David --------- Empirical studies indicate that 20% of the people drink 80% of the beer. With C++ developers, the rule is that 80% of the developers understand at most 20% of the language. It is not the same 20% for different people, so don't count on them to understand each other's code. http://yosefk.com/c++fqa/picture.html#fqa-6.6 ---------
modified on Wednesday, November 5, 2008 11:33 AM
Have you ever considered B+ trees as implemented by "The C Database Tool Chest", Mix Software. Mix is still on the web - Google "Mix Software". Note that the term "database" is, in fact, just a B+ tree. The database is a tree of memory or file blocks which contain multiple keys and records. I got this in '85 and have used it ever since. I got the source software (don't know if this is still available). Not Open Source, but any programs that are released can be used without any royalty, only restriction is that it must be linked into an object, no DLLs, and the neither the source nor the library can be released - only the executable with the embedded code.
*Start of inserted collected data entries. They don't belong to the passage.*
(** * go-ipfs: DagPut, UrlAdd, peer IDs and the swarm API

    A shallow embedding of
    - [core/commands/dag/dag.go]   (the [dag put] command with [addAllAndPin],
                                    and the output of [dag resolve]),
    - [core/commands/urlstore.go]  (the [urlstore add] command),
    - the [peer] package            (building, printing and comparing IDs),
    - [core/coreapi/swarm.go]      ([Disconnect], [KnownAddrs]),
    together with the properties the design document states about them and
    further properties of the code.

    Go values are modelled as follows: a Go [string] is a [string] (a sequence
    of 8-bit characters), a [[]byte] is a [list byte], [int], [int64] and
    [uint64] are [Z] with the conversions written out, an [error] result is an
    [option error] ([None] is [nil]), and a [(T, error)] result is a sum
    [error + T]. *)

From Stdlib Require Import ZArith NArith List String Ascii DecimalString Lia.
From Stdlib Require Import Permutation.
From Stdlib.Strings Require Import Byte.
From stdpp Require Import base gmap strings list sorting.
Import ListNotations.

(** * Positional numerals

    Both text encodings of a peer ID read a byte string as one big-endian
    number in base 256 and write it in another base. *)

Module Radix.
Local Open Scope N_scope.

(** Least-significant digit first, [fuel] bounding the number of digits. *)
Fixpoint digits_le (fuel : nat) (base n : N) : list N :=
  match fuel with
  | O => []
  | S fuel' => if n =? 0 then [] else n mod base :: digits_le fuel' base (n / base)
  end.

Fixpoint value_le (base : N) (ds : list N) : N :=
  match ds with
  | [] => 0
  | d :: ds' => d + base * value_le base ds'
  end.

(** Most-significant digit first, no leading zero; [0] is the empty numeral. *)
Definition to_base (base n : N) : list N :=
  rev (digits_le (N.to_nat (N.size n)) base n).

Definition of_base (base : N) (ds : list N) : N :=
  value_le base (rev ds).

(** Number of leading elements of [l] that satisfy [p]. *)
Fixpoint count_leading {A} (p : A -> bool) (l : list A) : nat :=
  match l with
  | x :: l' => if p x then S (count_leading p l') else O
  | [] => O
  end.

Fixpoint strip_leading {A} (p : A -> bool) (l : list A) : list A :=
  match l with
  | x :: l' => if p x then strip_leading p l' else l
  | [] => []
  end.

(** A numeral is canonical when its digits are in range and the most
    significant one (the last of a least-significant-first list) is not 0. *)
Fixpoint canonical_le (base : N) (ds : list N) : Prop :=
  match ds with
  | [] => True
  | d :: ds' => d < base /\ (ds' = [] -> d <> 0) /\ canonical_le base ds'
  end.

End Radix.

(** * Errors

    [errors.New] and [fmt.Errorf] build an error from its message; [Error]
    is the method of the same name. *)

Inductive error : Type := errorString (s : string).

Definition Error (e : error) : string := let 'errorString s := e in s.

(** The [%d] verb. *)
Definition fmt_d (z : Z) : string := NilZero.string_of_int (Z.to_int z).

(** [uint64(x)], [int64(x)] and [int(x)]; [int] is 64 bits wide, as on the
    amd64 and arm64 targets. *)
Definition to_uint64 (x : Z) : Z := x mod 2 ^ 64.
Definition to_int64 (x : Z) : Z := (x + 2 ^ 63) mod 2 ^ 64 - 2 ^ 63.
Definition to_int (x : Z) : Z := to_int64 x.
Definition is_int64 (x : Z) : Prop := (- 2 ^ 63 <= x < 2 ^ 63)%Z.

(** * Base58 *)

(** Modelled from the spec: package [base58] ([b58.Encode], [b58.Decode]) is
    not among the sources.  The spec names the CID as a self-describing
    address and says nothing of its text form; the model is the positional
    encoding over the Bitcoin alphabet that the package implements: every
    leading zero byte becomes one ['1'], the remaining bytes, read as a
    big-endian number, become its base-58 digits. *)
Module Base58.
Import Radix.

Definition alphabet : string :=
  "123456789ABCDEFGHJKLMNPQRSTUVWXYZabcdefghijkmnopqrstuvwxyz".

Definition digit_char (d : N) : ascii :=
  nth (N.to_nat d) (list_ascii_of_string alphabet) "1"%char.

Fixpoint index_of (c : ascii) (l : list ascii) (i : N) : option N :=
  match l with
  | [] => None
  | x :: l' => if Ascii.eqb x c then Some i else index_of c l' (N.succ i)
  end.

Definition char_digit (c : ascii) : option N :=
  index_of c (list_ascii_of_string alphabet) 0%N.

Fixpoint digits_of (cs : list ascii) : option (list N) :=
  match cs with
  | [] => Some []
  | c :: cs' =>
      match char_digit c, digits_of cs' with
      | Some d, Some ds => Some (d :: ds)
      | _, _ => None
      end
  end.

Definition byte_of_N (d : N) : byte :=
  match Byte.of_N d with Some b => b | None => x00 end.

Definition Encode (bin : list byte) : string :=
  let zcount := count_leading (Byte.eqb x00) bin in
  let n := of_base 256 (map Byte.to_N bin) in
  string_of_list_ascii (repeat "1"%char zcount ++ map digit_char (to_base 58 n)).

Definition Decode (str : string) : error + list byte :=
  if (String.length str =? 0)%nat then inl (errorString "zero length string")
  else
    match digits_of (list_ascii_of_string str) with
    | None => inl (errorString "invalid base58 digit")
    | Some ds =>
        let zcount := count_leading (N.eqb 0) ds in
        inr (repeat x00 zcount ++ map byte_of_N (to_base 256 (of_base 58 ds)))
    end.

End Base58.

(** * Hexadecimal *)

(** Modelled from the spec: package [encoding/hex] of the Go library
    ([hex.EncodeToString], [hex.DecodeString]) is not among the sources.
    Encoding writes every byte as two digits of [0123456789abcdef], high
    nibble first; decoding reads pairs of digits in either case, and fails
    on any other character and on an odd number of characters. *)
Module Hex.

Definition hextable : string := "0123456789abcdef".

Definition hexdigit (d : N) : ascii :=
  nth (N.to_nat d) (list_ascii_of_string hextable) "0"%char.

Definition fromHexChar (c : ascii) : option N :=
  let v := N_of_ascii c in
  if ((48 <=? v) && (v <=? 57))%N then Some (v - 48)%N
  else if ((97 <=? v) && (v <=? 102))%N then Some (v - 97 + 10)%N
  else if ((65 <=? v) && (v <=? 70))%N then Some (v - 65 + 10)%N
  else None.

Definition ErrLength : error := errorString "encoding/hex: odd length hex string".

(** [strconv.IsPrint] on a rune below 256, and the UTF-8 form of such a
    rune. *)
Definition IsPrint (v : N) : bool :=
  ((32 <=? v) && (v <? 127) || (161 <=? v) && (v <=? 255) && negb (v =? 173))%N.

Definition utf8 (v : N) : string :=
  if (v <? 128)%N then String (ascii_of_N v) EmptyString
  else String (ascii_of_N (N.lor 192 (N.shiftr v 6)))
         (String (ascii_of_N (N.lor 128 (N.land v 63))) EmptyString).

(** [fmt.Sprintf("%#U", rune(c))]: the code point as [U+00XX], followed by
    the quoted character when it is printable. *)
Definition sharp_U (c : ascii) : string :=
  let v := N_of_ascii c in
  let digit d := nth (N.to_nat d) (list_ascii_of_string "0123456789ABCDEF") "0"%char in
  "U+00" +:+ String (digit (N.shiftr v 4)) (String (digit (N.land v 15)) EmptyString)
  +:+ (if IsPrint v then " '" +:+ utf8 v +:+ "'" else EmptyString).

Definition InvalidByteError (c : ascii) : error :=
  errorString ("encoding/hex: invalid byte: " +:+ sharp_U c).

Fixpoint Encode (src : list byte) : list ascii :=
  match src with
  | [] => []
  | b :: src' =>
      let v := Byte.to_N b in
      hexdigit (N.shiftr v 4) :: hexdigit (N.land v 15) :: Encode src'
  end.

Definition EncodeToString (src : list byte) : string :=
  string_of_list_ascii (Encode src).

Fixpoint Decode (src : list ascii) : error + list byte :=
  match src with
  | [] => inr []
  | [c] =>
      match fromHexChar c with
      | None => inl (InvalidByteError c)
      | Some _ => inl ErrLength
      end
  | c1 :: c2 :: src' =>
      match fromHexChar c1 with
      | None => inl (InvalidByteError c1)
      | Some a =>
          match fromHexChar c2 with
          | None => inl (InvalidByteError c2)
          | Some b =>
              match Decode src' with
              | inl e => inl e
              | inr dst => inr (Base58.byte_of_N (N.lor (N.shiftl a 4) b) :: dst)
              end
          end
      end
  end.

Definition DecodeString (s : string) : error + list byte :=
  Decode (list_ascii_of_string s).

End Hex.

(** * Multihash *)

(** Modelled from the spec: package [go-multihash] ([mh.Cast],
    [mh.FromB58String]) is not among the sources.  The spec gives a
    multihash as (hash function id, digest); on the wire that is a varint
    code, a varint digest length and the digest, and [Cast] accepts a buffer
    exactly when it has that shape with a known code, and then returns the
    buffer itself. *)
Module Multihash.

Definition ErrTooShort := errorString "multihash too short. must be >= 2 bytes".
Definition ErrUnknownCode := errorString "unknown multihash code".
Definition ErrInvalidMultihash := errorString "input isn't valid multihash".
Definition ErrVarintBufferSmall := errorString "reading varint: buffer too small".
Definition ErrVarintTooLong :=
  errorString "reading varint: varint bigger than 64bits and not supported".
Definition ErrInconsistentLen := errorString "multihash length inconsistent".
Definition ErrDigestTooLong :=
  errorString "digest too long, supporting only <= 2^31-1".

(** [binary.Uvarint]: the value and the number of bytes read; [0] when the
    buffer ends inside the number, negative on overflow. *)
Fixpoint Uvarint_from (buf : list byte) (i : Z) (s x : Z) : Z * Z :=
  match buf with
  | [] => (0, 0)%Z
  | b :: buf' =>
      let v := Z.of_N (Byte.to_N b) in
      if (v <? 128)%Z then
        if ((9 <? i) || ((i =? 9) && (1 <? v)))%Z then (0, - (i + 1))%Z
        else (Z.lor x (to_uint64 (Z.shiftl v s)), i + 1)%Z
      else
        Uvarint_from buf' (i + 1)
          (s + 7) (Z.lor x (to_uint64 (Z.shiftl (Z.land v 127) s)))
  end.

Definition Uvarint (buf : list byte) : Z * Z := Uvarint_from buf 0 0 0.

Definition uvarint (buf : list byte) : error + (Z * list byte) :=
  let '(n, c) := Uvarint buf in
  if (c =? 0)%Z then inl ErrVarintBufferSmall
  else if (c <? 0)%Z then inl ErrVarintTooLong
  else inr (n, skipn (Z.to_nat c) buf).

Record DecodedMultihash := {
  Code : Z;
  Length : Z;
  Digest : list byte;
}.

Definition Decode (buf : list byte) : error + DecodedMultihash :=
  if (length buf <? 2)%nat then inl ErrTooShort
  else
    match uvarint buf with
    | inl e => inl e
    | inr (code, buf1) =>
        match uvarint buf1 with
        | inl e => inl e
        | inr (len, buf2) =>
            if (2 ^ 31 - 1 <? len)%Z then inl ErrDigestTooLong
            else if (Z.of_nat (length buf2) =? len)%Z
                 then inr {| Code := code; Length := len; Digest := buf2 |}
                 else inl ErrInconsistentLen
        end
    end.

Section Codes.
(** The table [Codes], through [ValidCode]. *)
Variable ValidCode : Z -> bool.

Definition Cast (buf : list byte) : error + list byte :=
  match Decode buf with
  | inl e => inl e
  | inr dm => if ValidCode (Code dm) then inr buf else inl ErrUnknownCode
  end.

Definition FromB58String (s : string) : error + list byte :=
  match Base58.Decode s with
  | inl _ => inl ErrInvalidMultihash
  | inr b => Cast b
  end.

Definition FromHexString (s : string) : error + list byte :=
  match Hex.DecodeString s with
  | inl e => inl e
  | inr b => Cast b
  end.

End Codes.
End Multihash.

(** * Package [peer] *)

Module peer.

(** [type ID string] *)
Definition ID := string.

Section Codes.
Variable ValidCode : Z -> bool.

Definition IDB58Decode (s : string) : ID * option error :=
  match Multihash.FromB58String ValidCode s with
  | inl e => (EmptyString, Some e)
  | inr m => (string_of_list_byte m, None)
  end.

End Codes.

Definition IDB58Encode (id : ID) : string :=
  Base58.Encode (list_byte_of_string id).


(** [ErrEmptyPeerID] and [ErrNoPublicKey] *)
Definition ErrEmptyPeerID : error := errorString "empty peer ID".
Definition ErrNoPublicKey : error :=
  errorString "public key is not embedded in peer ID".

Definition Pretty (id : ID) : string := IDB58Encode id.

(** [len(s)] and [s[lo:hi]]; a slice out of range panics ([None]). *)
Definition len (s : string) : Z := Z.of_nat (String.length s).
With the source, you can make any modifications you want. I modified it (originally 16bit - used Borland C to compile) to now use VS2008 thus 32 bit and supports >4GB files. Major rewrite to unwind the INT usage which now is 32 bit - in 16 bit an INT was 16 bit. Many conflicts with structure layout, and old 16 bit databases couldn't be read with the 32 bit version, nor the other way around. I built my version where I could declare which size of INT I wanted so I had only one converter to work with. I created two converters (16 bit and 32 bit) which could read the appropriate data base (in ascending order) and output a flat file with the data it contained, and then read in the flat file and write the other bit sized database. Dave.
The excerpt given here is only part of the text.